─── PROVIDED RECORDS ───

(** X11.  [error_ellipse] reads the entries (0,0), (1,1) and (0,1) without
    a shape test: on an array of fewer than two rows or fewer than two
    columns, such as a 3x1 column of variances, it raises [IndexError]. *)
Theorem error_ellipse_index_error m r c :
  has_shape r c m = true -> (r < 2 \/ c < 2)%nat ->
  exists msg, error_ellipse m = Raise (IndexError msg).
Proof.
  unfold has_shape. intros H Hrc.
  apply andb_prop in H. destruct H as [Hl Hr].
  apply Nat.eqb_eq in Hl.
  destruct m as [|r0 [|r1 rest]].
  - eexists. reflexivity.
  - destruct r0 as [|x r0]; eexists; reflexivity.
  - cbn [forallb] in Hr.
    apply andb_prop in Hr. destruct Hr as [H0 Hr].
    apply andb_prop in Hr. destruct Hr as [H1 _].
    apply Nat.eqb_eq in H0. apply Nat.eqb_eq in H1.
    cbn [List.length] in Hl.
    destruct Hrc as [Hlt|Hlt]; [lia|].
    destruct r0 as [|x [|x' r0]]; cbn [List.length] in H0.
    + eexists. reflexivity.
    + destruct r1 as [|y [|y' r1]]; cbn [List.length] in H1; try lia.
      eexists. reflexivity.
    + lia.
Qed.

Lemma error_ellipse_index_error_witness :
  exists msg, error_ellipse (col3 1 2 3) = Raise (IndexError msg).
Proof.
  apply (error_ellipse_index_error (col3 1 2 3) 3 1); [reflexivity | lia].
Defined.

Lemma atan2_scale t y x : 0 < t -> atan2 (t * y) (t * x) = atan2 y x.
Proof.
  intros Ht. unfold atan2.
  destruct (Rlt_dec 0 x) as [Hx|Hx].
  - destruct (Rlt_dec 0 (t * x)) as [_|H]; [|exfalso; apply H; nra].
    f_equal. field. lra.
  - destruct (Rlt_dec 0 (t * x)) as [H|_]; [exfalso; nra|].
    destruct (Rlt_dec x 0) as [Hx'|Hx'].
    + destruct (Rlt_dec (t * x) 0) as [_|H]; [|exfalso; apply H; nra].
      replace (t * y / (t * x)) with (y / x) by (field; lra).
      destruct (Rle_dec 0 y) as [Hy|Hy].
      * destruct (Rle_dec 0 (t * y)) as [_|H]; [reflexivity|exfalso; apply H; nra].
      * destruct (Rle_dec 0 (t * y)) as [H|_]; [exfalso; nra|reflexivity].
    + assert (x = 0) by lra. subst x.
      destruct (Rlt_dec (t * 0) 0) as [H|_]; [exfalso; nra|].
      destruct (Rlt_dec 0 y) as [Hy|Hy].
      * destruct (Rlt_dec 0 (t * y)) as [_|H]; [reflexivity|exfalso; apply H; nra].
      * destruct (Rlt_dec 0 (t * y)) as [H|_]; [exfalso; nra|].
        destruct (Rlt_dec y 0) as [Hy'|Hy'].
        -- destruct (Rlt_dec (t * y) 0) as [_|H]; [reflexivity|exfalso; apply H; nra].
        -- destruct (Rlt_dec (t * y) 0) as [H|_]; [exfalso; nra|reflexivity].
Qed.
(** * PlanIt multi-agent planner: a shallow embedding of planit_simulation.py

    The development follows the source file top to bottom: the Python values
    the candidate dictionaries hold and the operators applied to them, the
    heap of dictionaries the agents mutate in place, the six agents, the
    decision fusion scan and the simulation driver.

    Numbers.  A Python [int] is an integer of [Z].  A Python [float] is
    modelled as an exact rational of [Q]: rounding, infinities and NaN of the
    binary64 format are not modelled.  Rationals are compared with [Qcompare],
    so that two representations of one number behave alike.  The scores of
    the sample data are computed a second time on binary64 floats
    ([Binary64]), where they compare as the rationals do.

    Objects.  A route is a Python [dict] that CostAgent, TimeAgent and
    ResourceAgent update in place, and a list of routes is a list of
    references to such dictionaries.  The references are locations of a heap,
    so that a list may hold one dictionary twice.  The dictionaries that are
    only read ([user_input], [weights]) are plain finite maps.

    Agents.  The name an agent is built with is only printed, so an agent
    has no state of its own and each class is a module holding its
    [process].

    Console output ([print]) is not modelled, except that [run_planit]
    returns what its last [print] shows. *)

From Stdlib Require Import ZArith QArith Lqa PrimFloat.
From stdpp Require Import base option list strings gmap fin_maps.

Local Open Scope string_scope.

(** ** Python values and exceptions *)

Inductive value : Type :=
  | VInt (z : Z)
  | VFloat (q : Q)
  | VBool (b : bool)
  | VStr (s : string).

(** The exceptions of the source, and [ValidationError], the error kind the
    specification asks for; no statement of the source raises it. *)
Inductive exn : Type :=
  | KeyError (k : string)
  | TypeError
  | ZeroDivisionError
  | NotImplementedError
  | ValidationError.

Inductive outcome (A : Type) : Type :=
  | Return (a : A)
  | Raise (e : exn).
Arguments Return {A} a.
Arguments Raise {A} e.

Global Instance outcome_ret : MRet outcome := λ A a, Return a.
Global Instance outcome_bind : MBind outcome := λ A B f o,
  match o with
  | Return a => f a
  | Raise e => Raise e
  end.

Abbreviation dict := (gmap string value).

(** [d[k]] on a dictionary that is only read. *)
Definition subscript (d : dict) (k : string) : outcome value :=
  match d !! k with
  | Some v => Return v
  | None => Raise (KeyError k)
  end.

(** ** Python operators on these values *)

Module Py.

(** [bool] is a subclass of [int]: [True] is 1 and [False] is 0. *)
Definition as_int (v : value) : option Z :=
  match v with
  | VInt z => Some z
  | VBool b => Some (if b then 1%Z else 0%Z)
  | _ => None
  end.

(** The number a numeric value denotes. *)
Definition as_num (v : value) : option Q :=
  match v with
  | VInt z => Some (inject_Z z)
  | VFloat q => Some q
  | VBool b => Some (inject_Z (if b then 1 else 0))
  | VStr _ => None
  end.

Fixpoint str_repeat (s : string) (n : nat) : string :=
  match n with
  | O => ""
  | S n' => s ++ str_repeat s n'
  end.

(** [v * w]: integer product, float product as soon as one side is a
    float, repetition of a string by an integer. *)
Definition mul (v w : value) : outcome value :=
  match as_int v, as_int w with
  | Some a, Some b => Return (VInt (a * b)%Z)
  | _, _ =>
    match as_num v, as_num w with
    | Some a, Some b => Return (VFloat (a * b)%Q)
    | _, _ =>
      match v, as_int w with
      | VStr s, Some n => Return (VStr (str_repeat s (Z.to_nat n)))
      | _, _ =>
        match as_int v, w with
        | Some n, VStr s => Return (VStr (str_repeat s (Z.to_nat n)))
        | _, _ => Raise TypeError
        end
      end
    end
  end.

(** [v + w]: integer sum, float sum, concatenation of two strings. *)
Definition add (v w : value) : outcome value :=
  match as_int v, as_int w with
  | Some a, Some b => Return (VInt (a + b)%Z)
  | _, _ =>
    match as_num v, as_num w with
    | Some a, Some b => Return (VFloat (a + b)%Q)
    | _, _ =>
      match v, w with
      | VStr s, VStr t => Return (VStr (s ++ t))
      | _, _ => Raise TypeError
      end
    end
  end.

(** [v / w], true division: always a float, and [ZeroDivisionError] on a
    zero divisor. *)
Definition truediv (v w : value) : outcome value :=
  match as_num v, as_num w with
  | Some a, Some b =>
    match Qcompare b 0 with
    | Eq => Raise ZeroDivisionError
    | _ => Return (VFloat (a / b)%Q)
    end
  | _, _ => Raise TypeError
  end.

(** [v > w]: numbers by value, strings in lexicographic order. *)
Definition gt (v w : value) : outcome bool :=
  match as_num v, as_num w with
  | Some a, Some b =>
    Return (match Qcompare a b with Gt => true | _ => false end)
  | _, _ =>
    match v, w with
    | VStr s, VStr t =>
      Return (match String.compare s t with Gt => true | _ => false end)
    | _, _ => Raise TypeError
    end
  end.

(** [v == w] against a string literal. *)
Definition eq_str (v : value) (s : string) : bool :=
  match v with
  | VStr t => bool_decide (t = s)
  | _ => false
  end.

End Py.

(** ** The heap of dictionaries

    A reference that the heap does not bind denotes the empty dictionary, so
    that every reference can be read and written. *)

Abbreviation loc := positive.
Abbreviation heap := (gmap positive (gmap string value)).

Definition deref (σ : heap) (r : loc) : dict := default ∅ (σ !! r).

(** A computation reads and updates the heap and returns or raises; the heap
    a raising computation leaves behind is kept, as Python keeps it. *)
Definition M (A : Type) : Type := heap → outcome A * heap.

Global Instance M_ret : MRet M := λ A a σ, (Return a, σ).
Global Instance M_bind : MBind M := λ A B f m σ,
  match m σ with
  | (Return a, σ') => f a σ'
  | (Raise e, σ') => (Raise e, σ')
  end.

Definition lift {A} (o : outcome A) : M A := λ σ, (o, σ).

(** [r[k]] *)
Definition getitem (r : loc) (k : string) : M value :=
  λ σ, (subscript (deref σ r) k, σ).

(** [r[k] = v] *)
Definition setitem (r : loc) (k : string) (v : value) : M () :=
  λ σ, (Return (), <[r := <[k := v]> (deref σ r)]> σ).

(** A dictionary display [{...}] builds a new object. *)
Definition new_dict (d : dict) : M loc :=
  λ σ, let r := fresh (dom σ) in (Return r, <[r := d]> σ).

(** [for x in xs: body] *)
Fixpoint for_ {A} (xs : list A) (body : A → M ()) : M () :=
  match xs with
  | [] => mret ()
  | x :: xs' => body x ;; for_ xs' body
  end.

(** ** The agents *)

Module BaseAgent.

(** [raise NotImplementedError(...)], whatever [data] is. *)
Definition process {A B} (data : A) : M B :=
  lift (Raise NotImplementedError).

End BaseAgent.

Module PreferenceAgent.

Definition process (user_input : dict) : M dict :=
  p1 ← lift (subscript user_input "priority");
  p2 ← lift (subscript user_input "priority");
  let weights : dict :=
    {[ "time_weight" :=
         if Py.eq_str p1 "fast" then VFloat 0.6 else VFloat 0.4;
       "cost_weight" :=
         if Py.eq_str p2 "fast" then VFloat 0.4 else VFloat 0.6 ]} in
  mret weights.

End PreferenceAgent.

Module RouteAgent.

Definition process {A} (data : A) : M (list loc) :=
  a ← new_dict {[ "route" := VStr "Route A";
                  "distance" := VInt 10; "time" := VInt 20 ]};
  b ← new_dict {[ "route" := VStr "Route B";
                  "distance" := VInt 14; "time" := VInt 15 ]};
  c ← new_dict {[ "route" := VStr "Route C";
                  "distance" := VInt 8; "time" := VInt 25 ]};
  let routes := [a; b; c] in
  mret routes.

End RouteAgent.

Module CostAgent.

Definition process (routes : list loc) : M (list loc) :=
  for_ routes (λ r,
    d ← getitem r "distance";
    c ← lift (Py.mul d (VInt 5));
    setitem r "cost" c);;
  mret routes.

End CostAgent.

Module TimeAgent.

Definition process (routes : list loc) : M (list loc) :=
  for_ routes (λ r,
    t ← getitem r "time";
    s ← lift (Py.truediv (VInt 1) t);
    setitem r "score_time" s);;
  mret routes.

End TimeAgent.

Module ResourceAgent.

Definition process (routes : list loc) : M (list loc) :=
  for_ routes (λ r, setitem r "feasible" (VBool true));;
  mret routes.

End ResourceAgent.

(** ** Decision fusion *)

(** [for x in xs: body], for a body that assigns to local variables; [s] holds
    their values. *)
Fixpoint for_fold {A S} (xs : list A) (body : A → S → M S) (s : S) : M S :=
  match xs with
  | [] => mret s
  | x :: xs' => s' ← body x s; for_fold xs' body s'
  end.

Module DecisionFusion.

(** The expression assigned to [score], evaluated left to right. *)
Definition score (weights : dict) (r : loc) : M value :=
  wt ← lift (subscript weights "time_weight");
  t ← getitem r "time";
  it ← lift (Py.truediv (VInt 1) t);
  a ← lift (Py.mul wt it);
  wc ← lift (subscript weights "cost_weight");
  c ← getitem r "cost";
  ic ← lift (Py.truediv (VInt 1) c);
  b ← lift (Py.mul wc ic);
  lift (Py.add a b).

(** One iteration of the loop on the locals [(best_score, best_route)]. *)
Definition step (weights : dict) (r : loc) (best : value * option loc)
  : M (value * option loc) :=
  let '(best_score, best_route) := best in
  score ← score weights r;
  better ← lift (Py.gt score best_score);
  if better : bool then mret (score, Some r)
  else mret (best_score, best_route).

(** The loop, from [best_score = -1] and [best_route = None]. *)
Definition scan (routes : list loc) (weights : dict)
  : M (value * option loc) :=
  let best_score := VInt (-1) in
  let best_route := None in
  for_fold routes (step weights) (best_score, best_route).

Definition select_best (routes : list loc) (weights : dict)
  : M (option loc) :=
  best ← scan routes weights;
  let best_route := best.2 in
  mret best_route.

End DecisionFusion.

(** ** The simulation driver *)

(** What [print(best_route)] shows: the dictionary, or [None]. *)
Definition show (best_route : option loc) : M (option dict) :=
  λ σ, (Return (deref σ <$> best_route), σ).

Definition run_planit : M (option dict) :=
  let user_input : dict :=
    {[ "source" := VStr "Location A";
       "destination" := VStr "Location B";
       "priority" := VStr "fast" ]} in
  weights ← PreferenceAgent.process user_input;
  routes ← RouteAgent.process user_input;
  routes ← CostAgent.process routes;
  routes ← TimeAgent.process routes;
  routes ← ResourceAgent.process routes;
  best_route ← DecisionFusion.select_best routes weights;
  show best_route.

───

* _TASK BRIEF_
Return every line from the entries above that includes the word "subscript".

* _ANSWER TO THE PROBLEM_
Definition subscript (d : dict) (k : string) : outcome value :=
  λ σ, (subscript (deref σ r) k, σ).
  p1 ← lift (subscript user_input "priority");
  p2 ← lift (subscript user_input "priority");
  wt ← lift (subscript weights "time_weight");
  wc ← lift (subscript weights "cost_weight");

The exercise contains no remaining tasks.